Thursday, December 13, 2007

"The techno-utility complex" and cloud lock-in

OK, so in the process of commenting on Nick Carr's post, "The techno-utility complex", I came up with a term I like: cloud lock-in. This goes to my earlier conversation about vendor lock-in in the capacity on demand world--aka cloud computing. I like the term because it reinforces the truth: there is no single compute cloud, and the early leaders in the space don't want there to be one. Rather, they are hell bent on collecting your dimes every hour, and making it damn expensive for you to move your revenue stream elsewhere.

My advice stands: if you are greenfield, and data security and access are less of an issue for you, go for EC2, the managed hosting "cloud bank", or the coming offerings from Google or Microsoft. However, if you want to take a more conservative approach towards gaining the economic benefits of utility computing, make your own cloud first.

1 comment:

swardley said...

Totally agree with you ... at lot of these concepts we faced with Zimki. I have a video of my Oscon talk which covered most of this, if useful.

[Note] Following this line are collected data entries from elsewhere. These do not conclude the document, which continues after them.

(** * Array shapes for the Zend engine: a shallow embedding and its properties

    The development follows the source files of the extension:

    - [zend_compile_array_shapes.h]: the descriptors ([zend_array_of],
      [zend_array_shape], [zend_shape_element]), the tag bits and the
      reference-counting helpers;
    - [zend_compile_array_shapes.c]: the AST-to-type compiler, the shape
      hash, the stringifier, the equivalence check and the release function;
    - [zend_execute_array_shapes.c]: the structural validators and the
      argument / return verification functions;
    - [php_reflection_array_shapes.c]: the methods of [ReflectionArrayOfType],
      [ReflectionArrayShapeType] and [ReflectionArrayShapeElement].

    Machine integers are [Z] with the wrap-around written out, C strings
    are [string], the flexible array member of a shape and the members of a
    type list are [list]s, and a PHP array ([HashTable]) is an ordered
    association list. *)

From Stdlib Require Import ZArith List String Ascii Bool Lia DecimalString.
From Stdlib Require Import Permutation.
Import ListNotations.
Local Open Scope string_scope.
Local Open Scope list_scope.
Local Open Scope Z_scope.

(** ** Runtime values (zval) *)

(** The class entry of an object; classes are identified by their name. *)
Definition zend_class_entry := string.

(** Keys of a [HashTable]: a string key or an integer index ([zend_ulong]). *)
Inductive hash_key : Type :=
| key_str (s : string)
| key_idx (h : Z).

(** The type tag of a zval ([Z_TYPE_P]). *)
Inductive zval_type : Type :=
| IS_NULL | IS_FALSE | IS_TRUE | IS_LONG | IS_DOUBLE | IS_STRING
| IS_ARRAY | IS_OBJECT | IS_RESOURCE | IS_REFERENCE.

(** A zval.  An array holds its buckets in insertion order, without unused
    slots; a reference wraps the referenced zval ([Z_REFVAL_P]). *)
#[local] Unset Elimination Schemes.
Inductive zval : Type :=
| zv_null
| zv_false
| zv_true
| zv_long (lval : Z)
| zv_double (dval : Z)
| zv_string (str : string)
| zv_array (arr : list (hash_key * zval))
| zv_object (ce : zend_class_entry)
| zv_resource (res : Z)
| zv_reference (ref : zval).
#[local] Set Elimination Schemes.

Definition HashTable := list (hash_key * zval).

Definition Z_TYPE_P (val : zval) : zval_type :=
  match val with
  | zv_null => IS_NULL
  | zv_false => IS_FALSE
  | zv_true => IS_TRUE
  | zv_long _ => IS_LONG
  | zv_double _ => IS_DOUBLE
  | zv_string _ => IS_STRING
  | zv_array _ => IS_ARRAY
  | zv_object _ => IS_OBJECT
  | zv_resource _ => IS_RESOURCE
  | zv_reference _ => IS_REFERENCE
  end.

Definition zval_type_eqb (a b : zval_type) : bool :=
  match a, b with
  | IS_NULL, IS_NULL | IS_FALSE, IS_FALSE | IS_TRUE, IS_TRUE
  | IS_LONG, IS_LONG | IS_DOUBLE, IS_DOUBLE | IS_STRING, IS_STRING
  | IS_ARRAY, IS_ARRAY | IS_OBJECT, IS_OBJECT | IS_RESOURCE, IS_RESOURCE
  | IS_REFERENCE, IS_REFERENCE => true
  | _, _ => false
  end.

Definition Z_ISREF_P (val : zval) : bool :=
  zval_type_eqb (Z_TYPE_P val) IS_REFERENCE.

What you really want is a competitive utility market with portability (patration or fluidity or fungitility - gasp did I really use that word!) which means open standards, formats and most importantly open source implementations of those standards.

Anyway, hope this helps - you're making some very good points. There are some real pitfalls out there and it is good that people like you, Rich and others are raising this stuff.